Her mother sat upright and, in what Emily thought of as her let's-all-be-in-a-happy-mood voice, began commenting about the beautiful rolling hills and the bursts of gold black-eyed Susans and pale Queen Anne's lace that dotted the roadside. Her father added a few enthusiastic comments about the beauty of the Texas Hill Country in contrast to the flatness of Houston, but Emily slumped against the backseat, unable to believe what was happening to her.

It had been no surprise when teachers had labeled her an underachiever. The surprise was that anyone expected her to do any better. Her oldest sister, Angela, had aced every test she'd ever taken. She'd been valedictorian of her high school graduating class and was now among the top ten at Harvard Law School, planning some day to join their mother's law firm. Monica, next in line, was also valedictorian. She had chosen to follow in their father's medical footsteps and attended the University of Southern California, majoring in premed.

Angela and Monica gave speeches, led programs, and walked across stages to win honors and medals. The idea of trying to match what her sisters did, in rooms filled with eyes staring at her, terrified Emily. Content to disappear in any crowd and in any classroom, Emily was comfortable being little known and hardly ever noticed. She didn't even mind being classified as an underachiever, if that was what it took to be invisible.

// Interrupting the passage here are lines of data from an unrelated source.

(* ===== verification/OffloadConnector.v ===== *)
(** * KV offloading: the connector

    Models src/vllm/distributed/kv_transfer/kv_connector/v1/offloading_connector.py:
    the scheduler side, which decides what is loaded and stored and tells the
    manager ([Conn]), and the worker side, which runs the transfers as jobs
    ([Work]), with the dispatcher of kv_offload/worker/worker.py ([Dispatch]).

    The scheduler side holds references to the scheduler's requests, so it keeps
    their ids and its operations take the dictionary of the requests as they are.
    Where the code iterates over a set, the order is a parameter. *)
From S2P Require Import Prelude FreeQueue Request BlockHash BlockPool KVSpecs BlockMap KVManager Scheduler Offload.

(** [itertools.islice(l, start, stop, step)], consumed. *)
Definition islice {A} (l : list A) (start : Z) (stop : option Z) (step : Z) : result (list A) :=
  if (start <? 0) || (from_option (λ e, e <? 0) false stop) || (step <? 1) then Err ValueError
  else
    let stop' := match stop with Some e => Z.min e (len l) | None => len l end in
    Ok (omap (λ i, l !! Z.to_nat i) ((λ k, start + step * k) <$> py_range 0 (cdiv (stop' - start) step))).

(** [a // b]. *)
Definition floordiv (a b : Z) : result Z := if b =? 0 then Err ZeroDivisionError else Ok (a / b).

(** (source, destination). *)
Definition TransferSpec : Set := LoadStoreSpec * LoadStoreSpec.

Record OffloadingConnectorMetadata := mkMeta {
  meta_to_load : list (string * TransferSpec);
  meta_to_store : list (string * TransferSpec);
}.

(** The two sizes of [OffloadingSpec.__init__]. *)
Definition offloaded_size (gpu_block_size : Z) (extra_block_size : option Z) : result Z :=
  let size := default gpu_block_size extra_block_size in
  if gpu_block_size =? 0 then Err ZeroDivisionError
  else _ ← py_assert (size mod gpu_block_size =? 0); Ok size.

(** ** The scheduler side *)

Module Conn.
Section conn.
Context {S B : Type} `{Backend S B}.

Record OffloadingConnectorScheduler := mkConn {
  gpu_block_size : Z;
  offloaded_block_size : Z;
  block_size_factor : Z;
  manager : Lru.LRUOffloadingManager S B;
  requests : gset string;
  request_block_ids : gmap string (list Z);
  reqs_to_load : list (string * TransferSpec);
  next_stored_block_idx : gmap string Z;
  reqs_being_stored : gmap string (gset bytes);
  reqs_being_loaded : gmap string (gset bytes);
}.
Implicit Types (c : OffloadingConnectorScheduler).

Definition init (gpu_size off_size : Z) (m : Lru.LRUOffloadingManager S B) : result OffloadingConnectorScheduler :=
  factor ← floordiv off_size gpu_size;
  Ok (mkConn gpu_size off_size factor m ∅ ∅ [] ∅ ∅ ∅).

Definition set_manager m c : OffloadingConnectorScheduler :=
  mkConn (gpu_block_size c) (offloaded_block_size c) (block_size_factor c) m (requests c) (request_block_ids c)
    (reqs_to_load c) (next_stored_block_idx c) (reqs_being_stored c) (reqs_being_loaded c).
Definition set_ids x c : OffloadingConnectorScheduler :=
  mkConn (gpu_block_size c) (offloaded_block_size c) (block_size_factor c) (manager c) (requests c) x
    (reqs_to_load c) (next_stored_block_idx c) (reqs_being_stored c) (reqs_being_loaded c).
Definition set_next_idx x c : OffloadingConnectorScheduler :=
  mkConn (gpu_block_size c) (offloaded_block_size c) (block_size_factor c) (manager c) (requests c)
    (request_block_ids c) (reqs_to_load c) x (reqs_being_stored c) (reqs_being_loaded c).
Definition set_being_stored x c : OffloadingConnectorScheduler :=
  mkConn (gpu_block_size c) (offloaded_block_size c) (block_size_factor c) (manager c) (requests c)
    (request_block_ids c) (reqs_to_load c) (next_stored_block_idx c) x (reqs_being_loaded c).
Definition set_to_load x c : OffloadingConnectorScheduler :=
  mkConn (gpu_block_size c) (offloaded_block_size c) (block_size_factor c) (manager c) (requests c)
    (request_block_ids c) x (next_stored_block_idx c) (reqs_being_stored c) (reqs_being_loaded c).

(** [_get_block_hashes]: the last hash of every offloaded block. *)
Definition get_block_hashes (r : Request) (start_idx : Z) (end_idx : option Z) c : result (list bytes) :=
  let f := block_size_factor c in
  islice (block_hashes r) (f * start_idx + f - 1)
    (match end_idx with Some e => if e =? 0 then None else Some (f * e) | None => None end) f.

Definition get_num_new_matched_tokens (r : Request) (num_computed_tokens : Z) c
  : result (Z * bool * OffloadingConnectorScheduler) :=
  num_blocks ← floordiv (num_tokens r) (offloaded_block_size c);
  have ← floordiv (len (block_hashes r)) (block_size_factor c);
  _ ← py_assert (have =? num_blocks);
  hashes ← get_block_hashes r 0 None c;
  m ← Lru.touch hashes (manager c);
  let c := set_manager m c in
  let full_block_tokens := offloaded_block_size c * num_blocks in
  if full_block_tokens - num_computed_tokens <? offloaded_block_size c then Ok (0, false, c)
  else
    start_block_idx ← floordiv num_computed_tokens (offloaded_block_size c);
    hashes ← get_block_hashes r start_block_idx None c;
    let hits := Lru.lookup hashes (manager c) in
    if hits =? 0 then Ok (0, false, c)
    else
      let num_hit_tokens := offloaded_block_size c * (start_block_idx + hits) - num_computed_tokens in
      if num_hit_tokens <? offloaded_block_size c then Ok (0, false, c) else Ok (num_hit_tokens, true, c).

(** [self._requests[id] = request] and [self._request_block_ids[id] = []]. *)
Definition register (r : Request) c : OffloadingConnectorScheduler :=
  mkConn (gpu_block_size c) (offloaded_block_size c) (block_size_factor c) (manager c)
    ({[request_id r]} ∪ requests c) (<[request_id r := []]> (request_block_ids c))
    (reqs_to_load c) (next_stored_block_idx c) (reqs_being_stored c) (reqs_being_loaded c).

(** [defaultdict(set)]: the entry, made when it is missing. *)
Definition add_hashes (rid : string) (hs : gset bytes) (d : gmap string (gset bytes)) : gmap string (gset bytes) :=
  <[rid := default ∅ (d !! rid) ∪ hs]> d.

Definition update_state_after_alloc (P : BlockPool) (r : Request) (bs : KVCacheBlocks) (num_external_tokens : Z) c
  : result OffloadingConnectorScheduler :=
  let c := register r c in
  if num_external_tokens =? 0 then Ok c
  else
    group ← py_index bs 0;
    let block_ids := id_of (pool_heap P) <$> group in
    let num_computed_gpu_blocks := len (filter (λ p, hash_at P p ≠ None) group) in
    let num_computed_tokens := num_computed_gpu_blocks * gpu_block_size c in
    let full_block_tokens := num_computed_tokens + num_external_tokens in
    num_blocks ← floordiv full_block_tokens (offloaded_block_size c);
    _ ← py_assert (full_block_tokens mod offloaded_block_size c =? 0);
    let num_pending_gpu_blocks := len block_ids - num_computed_gpu_blocks in
    _ ← py_assert (num_external_tokens =? num_pending_gpu_blocks * gpu_block_size c);
    start_block_idx ← floordiv num_computed_tokens (offloaded_block_size c);
    have ← floordiv (len (block_hashes r)) (block_size_factor c);
    _ ← py_assert (num_blocks <=? have);
    hashes ← get_block_hashes r start_block_idx (Some num_blocks) c;
    '(src_spec, m) ← Lru.prepare_load (PyIterator hashes) (manager c);
    let dst_spec := GPULoadStoreSpec (py_from block_ids num_computed_gpu_blocks) in
    Ok (mkConn (gpu_block_size c) (offloaded_block_size c) (block_size_factor c) m (requests c) (request_block_ids c)
          (Od.set (request_id r) (src_spec, dst_spec) (reqs_to_load c))
          (<[request_id r := num_blocks]> (next_stored_block_idx c)) (reqs_being_stored c)
          (add_hashes (request_id r) (list_to_set hashes) (reqs_being_loaded c))).

(** [yield_req_data]. *)
Definition yield_req_data {Blob : Type} (out : SchedulerOutput Blob)
  : list (string * option (list (list Z)) * bool) :=
  let cached := out_cached_reqs out in
  ((λ r, (nr_req_id r, nr_block_ids r, false)) <$> out_new_reqs out) ++
  zip (zip (cr_req_ids cached) (new_block_ids cached)) (resumed_from_preemption cached).

(** The block ids of the request, brought up to date. *)
Definition collect_ids (rid : string) (new_block_id_groups : option (list (list Z))) (preempted : bool) c
  : result (list Z * OffloadingConnectorScheduler) :=
  let c := if preempted then set_ids (<[rid := []]> (request_block_ids c)) c else c in
  c ← match new_block_id_groups with
      | Some (new_block_ids :: _) =>
          ids ← of_option KeyError (request_block_ids c !! rid);
          Ok (set_ids (<[rid := ids ++ new_block_ids]> (request_block_ids c)) c)
      | _ => Ok c
      end;
  ids ← of_option KeyError (request_block_ids c !! rid);
  Ok (ids, c).

(** The GPU blocks of the offloaded blocks that are stored; [idx] counts from
    [start_block_idx]. *)
Fixpoint src_ids (f : Z) (block_ids : list Z) (to_store : gset bytes) (idx : Z) (hashes : list bytes) : result (list Z) :=
  match hashes with
  | [] => Ok []
  | h :: hs =>
      if decide (h ∈ to_store) then
        ids ← map_res (λ i, py_index block_ids (idx * f + i)) (py_range 0 f);
        rest ← src_ids f block_ids to_store (idx + 1) hs;
        Ok (ids ++ rest)
      else src_ids f block_ids to_store (idx + 1) hs
  end.

(** The body of the loop for one request: [None] is the [break]. *)
Definition store_one (store : gmap string Request) (num_scheduled_tokens : list (string * Z))
    (rid : string) (groups : option (list (list Z))) (preempted : bool)
    (to_store : list (string * TransferSpec)) c
  : result (option (list (string * TransferSpec)) * OffloadingConnectorScheduler) :=
  '(block_ids, c) ← collect_ids rid groups preempted c;
  req ← of_option KeyError (if decide (rid ∈ requests c) then store !! rid else None);
  new_tokens ← of_option KeyError (Od.get rid num_scheduled_tokens);
  let total_tokens := num_computed_tokens req + new_tokens in
  num_blocks ← floordiv total_tokens (offloaded_block_size c);
  let start_block_idx := default 0 (next_stored_block_idx c !! rid) in
  let num_new_blocks := num_blocks - start_block_idx in
  if num_new_blocks <=? 0 then Ok (Some to_store, c)
  else
    _ ← py_assert (num_blocks * block_size_factor c <=? len (block_hashes req));
    new_block_hashes ← get_block_hashes req start_block_idx (Some num_blocks) c;
    '(store_output, m) ← Lru.prepare_store new_block_hashes (manager c);
    let c := set_manager m c in
    match store_output with
    | None => Ok (None, c)
    | Some out =>
        let c := set_next_idx (<[rid := num_blocks]> (next_stored_block_idx c)) c in
        if bool_decide (block_hashes_to_store out = []) then Ok (Some to_store, c)
        else
          let hashes_to_store := list_to_set (block_hashes_to_store out) : gset bytes in
          hashes ← get_block_hashes req 0 (Some num_blocks) c;
          m ← Lru.touch hashes (manager c);
          let c := set_manager m c in
          ids ← src_ids (block_size_factor c) block_ids hashes_to_store start_block_idx new_block_hashes;
          Ok (Some (Od.set rid (GPULoadStoreSpec ids, store_spec out) to_store),
              set_being_stored (add_hashes rid hashes_to_store (reqs_being_stored c)) c)
    end.

(** [_get_reqs_to_store]. *)
Fixpoint get_reqs_to_store (store : gmap string Request) (num_scheduled_tokens : list (string * Z))
    (data : list (string * option (list (list Z)) * bool)) (to_store : list (string * TransferSpec)) c
  : result (list (string * TransferSpec) * OffloadingConnectorScheduler) :=
  match data with
  | [] => Ok (to_store, c)
  | (rid, groups, preempted) :: data =>
      '(next, c) ← store_one store num_scheduled_tokens rid groups preempted to_store c;
      match next with
      | Some to_store => get_reqs_to_store store num_scheduled_tokens data to_store c
      | None => Ok (to_store, c)
      end
  end.

Definition build_connector_meta {Blob : Type} (store : gmap string Request) (out : SchedulerOutput Blob) c
  : result (OffloadingConnectorMetadata * OffloadingConnectorScheduler) :=
  '(to_store, c') ← get_reqs_to_store store (out_num_scheduled_tokens out) (yield_req_data out) [] c;
  Ok (mkMeta (reqs_to_load c) to_store, set_to_load [] c').

Section output.
Context (id_order : gset string → list string) (hash_order : gset bytes → list bytes).

(** [pop(req_id, None)], then the completion if the set is not empty. *)
Definition stored_req (rid : string) c : result OffloadingConnectorScheduler :=
  let hs := default ∅ (reqs_being_stored c !! rid) in
  let c := set_being_stored (delete rid (reqs_being_stored c)) c in
  if bool_decide (hs = ∅) then Ok c
  else m ← Lru.complete_store (hash_order hs) true (manager c); Ok (set_manager m c).
Definition loaded_req (rid : string) c : result OffloadingConnectorScheduler :=
  let hs := default ∅ (reqs_being_loaded c !! rid) in
  let c := mkConn (gpu_block_size c) (offloaded_block_size c) (block_size_factor c) (manager c) (requests c)
             (request_block_ids c) (reqs_to_load c) (next_stored_block_idx c) (reqs_being_stored c)
             (delete rid (reqs_being_loaded c)) in
  if bool_decide (hs = ∅) then Ok c
  else m ← Lru.complete_load (hash_order hs) (manager c); Ok (set_manager m c).

Definition update_connector_output {Blob : Type} (out : KVConnectorOutput Blob) c : result OffloadingConnectorScheduler :=
  c ← for_each stored_req (id_order (default ∅ (finished_sending out))) c;
  for_each loaded_req (id_order (default ∅ (finished_recving out))) c.
End output.

Definition request_finished (rid : string) c : bool * OffloadingConnectorScheduler :=
  (bool_decide (is_Some (reqs_being_stored c !! rid)),
   mkConn (gpu_block_size c) (offloaded_block_size c) (block_size_factor c) (manager c) (requests c ∖ {[rid]})
     (delete rid (request_block_ids c)) (reqs_to_load c) (delete rid (next_stored_block_idx c))
     (reqs_being_stored c) (reqs_being_loaded c)).

(** [BlockStored] and [BlockRemoved] events for the manager's events. *)
Definition kv_event (e : OffloadingEvent) : KVCacheEvent :=
  if oe_removed e then BlockRemoved (HBytes <$> oe_block_hashes e) (oe_medium e)
  else BlockStored (HBytes <$> oe_block_hashes e) None [] (oe_block_size e) None (oe_medium e).
Definition take_events c : list KVCacheEvent * OffloadingConnectorScheduler :=
  let '(es, m) := Lru.take_events (manager c) in (kv_event <$> es, set_manager m c).
End conn.
Arguments OffloadingConnectorScheduler : clear implicits.
End Conn.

Emily suppressed a sigh, wishing everyone would just leave her alone. It was plain bad luck that her tenth-grade guidance counselor had called her parents, excited about Camp Excel, a new, intensive six-week experimental summer program for students who were not performing to their abilities.

"It certainly wouldn't hurt to send you, darling," Mrs. Wood had announced at the dinner table. "Nothing else--rewards . . . tutors . . . praise . . . Nothing we've tried has helped." She had tucked a loose strand of her light, gray-streaked hair behind her ears and had smiled encouragingly at Emily. "According to Mrs. Carmody, Dr. Kendrick Isaacson has developed an absolutely marvelous summer program to help underachievers learn to do their best. He's gaining fame among both psychiatrists and educators."